Alas, I'm not as masterful as you give me credit for, because I didn't send him an email. I'm glad to hear it was only a "slip of the pen."
Every doubling = exponential
Exponential, but not saturating
Many thanks Hans for the reference to Nir Shaviv's web site. Really clear and not at all difficult to understand.
I still feel the main point is being missed here. If you leave out the (admittedly complicated) problem of frequency response, a logarithmic response within an otherwise linear feedback loop ensures that there is ALWAYS a signal level at which the incremental loop gain is less than one. This means that runaway feedback instability cannot happen. That is why the concept of “saturating” is so important.
The Co2 spectrum can saturate (look at Venus), but just not for the optical thicknesses that are relevant for the near future and ice age past of the earth (150-1200 atm cm)

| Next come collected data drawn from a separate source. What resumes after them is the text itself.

(* ===== verification/RingThreads.v ===== *)
(** * The echo server's ring, access by access (examples/tcp_echo_server.h)

    [spsc_ring], [copy_item], [enqueue], [drain_overflow] and [handle] as
    programs of single memory accesses, run by two threads at once over a
    release/acquire memory: a load of the other thread's counter may return an
    old value, as long as it is not older than one seen before, and a plain
    access to a slot is a data race unless the other thread's last access to
    it is ordered before by a counter that was acquired.  The theorem says
    that no interleaving of accesses makes a race, that what the consumer reads
    is what was given to it, in order, and that nothing is overwritten before
    it is popped. *)

From S2P Require Import Prelude Dpdk DpdkSim Packet TcpState TcpReceiver TcpSender Echo.

(** ** The memory of the ring *)

Inductive loc := Head | Tail.
Inductive side := Producer | Consumer.
#[export] Instance loc_eq_dec : EqDecision loc.
Proof. solve_decision. Defined.

(** Each counter has one writer. *)
Definition own (who : side) : loc := match who with Producer => Head | Consumer => Tail end.
Lemma process_data_local (r : impl E) i seg : in_table r i →
  local r i (conn_data (slot r i) seg).1 (conn_data (slot r i) seg).2 (process_data r i seg).
Proof using.
  intros Hi. unfold process_data, conn_data.
  destruct (negb (bool_decide _)).
  { destruct (_ || _); [by apply local_queue_ack|by apply local_nop]. }
  destruct (_ && negb _); [by apply local_nop|].
  destruct (seq_gt (seg_seq seg) _).
  { apply (local_silent_l r (bump r (add_out_of_order 1))); [done|].
    exact (local_queue_ack (bump r (add_out_of_order 1)) i Hi). }
  set (end_ := u32 (seg_seq seg + seg_len seg)).
  match goal with |- context [queue_ack (if ?b then ?x else r) i] => set (r1 := if b then x else r) end.
  match goal with |- context [if seq_gt end_ (rcv_nxt_local (slot r i)) then (?x, ?e) else (slot r i, [])] =>
    set (p := if seq_gt end_ (rcv_nxt_local (slot r i)) then (x, e) else (slot r i, [])) end.
  assert (H1 : local r i p.1 p.2 r1).
  { subst p r1. destruct (seq_gt end_ _); [by apply deliver_local|by apply local_nop]. }
  assert (Hp : same_id (slot r i) p.1 ∧ ack_pending p.1 = ack_pending (slot r i) ∧
               finalize_pending p.1 = finalize_pending (slot r i)) by (subst p; by destruct (seq_gt end_ _)).
  clearbody p r1. destruct p as [c1 got], Hp as (Hid1 & Ha1 & Hf1). cbn [fst snd] in *.
  destruct (local_slot _ _ _ _ _ H1 Hi) as [Hs1 Hi1].
  assert (H2 : local r i (set_ack_pending c1 true) got (queue_ack r1 i)).
  { rewrite <- (app_nil_r got). eapply local_trans; [done|exact H1| |done|by rewrite Ha1|done|by rewrite Hf1|done].
    rewrite <- Hs1. by apply local_queue_ack. }
  destruct (local_slot _ _ _ _ _ H2 Hi) as [Hs2 Hi2]. set (r2 := queue_ack r1 i) in *. set (c2 := set_ack_pending c1 true) in *.
  rewrite Hs2.
  destruct (has seg RTE_TCP_FIN_FLAG && (end_ =? rcv_nxt_local c2)).
  - set (c3 := set_rcv_nxt_local c2 (u32 (rcv_nxt_local c2 + 1))).
    assert (H3 : local r i c3 got (put_slot r2 i c3)).
    { rewrite <- (app_nil_r got). eapply local_trans; [done|exact H2| |done|done|done|cbn; by rewrite Hf1|done].
      apply local_put; by rewrite Hs2. }
    destruct (local_slot _ _ _ _ _ H3 Hi) as [Hs3 Hi3]. set (r3 := put_slot r2 i c3) in *.
    pose proof (fin_local r3 i Hi3) as H4. destruct (fin_step_flags c3) as (F1 & F2 & F3).
    match type of H4 with local _ _ _ _ ?r4 => set (r4' := r4) in * end. rewrite Hs3 in H4.
    assert (H5 : local r i (fin_step c3).1 (got ++ (fin_step c3).2) r4').
    { eapply local_trans; [done|exact H3|exact H4|done|done|cbn in *; by rewrite F1|cbn; by rewrite Hf1|done]. }
    destruct (fin_step c3) as [c4 ended]. cbn [fst snd] in *.
    destruct (local_slot _ _ _ _ _ H5 Hi) as [Hs5 Hi5]. rewrite Hs5.
    cbn [fst snd]. rewrite <- (app_nil_r (got ++ ended)).
    eapply local_trans; [done|exact H5|apply local_put; by rewrite Hs5| |cbn in *; by rewrite F1|done| |done].
    + unfold same_id in *. cbn in *. destruct_and!. split_and!; congruence.
    + intros Hf. apply F2. cbn. by rewrite Hf1.
  - rewrite Hs2. cbn [fst snd].
    eapply local_trans; [done|exact H2|apply local_put; by rewrite Hs2|done|done|done|cbn; by rewrite Hf1|done].
Qed.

I begin to understand. We are divided by a common language. When a systems engineer speaks of saturation in an amplifier or material he means that the incremental gain decreases as the input signal increases, there is no implication of any physical mechanism analagous to a sponge taking up water. Saturation can be weak, strong or total. The logarithmic input/output characteristic is saturating because the incremental gain decreases monotonically with signal level. Over a wide range of sciences saturation is taken to mean the deviation from linearity, not just the flat bit (try googling, for instance, “onset of saturation”). It is important in the situation under discussion because runaway instability is impossible with a logarithmic characteristic in the feedback loop (unless of course there is a countervailing exponential characteristic).
As it happens, there is some relevance of the sponge analogy in this case, but it is modified by the competing process of spontaneous emission.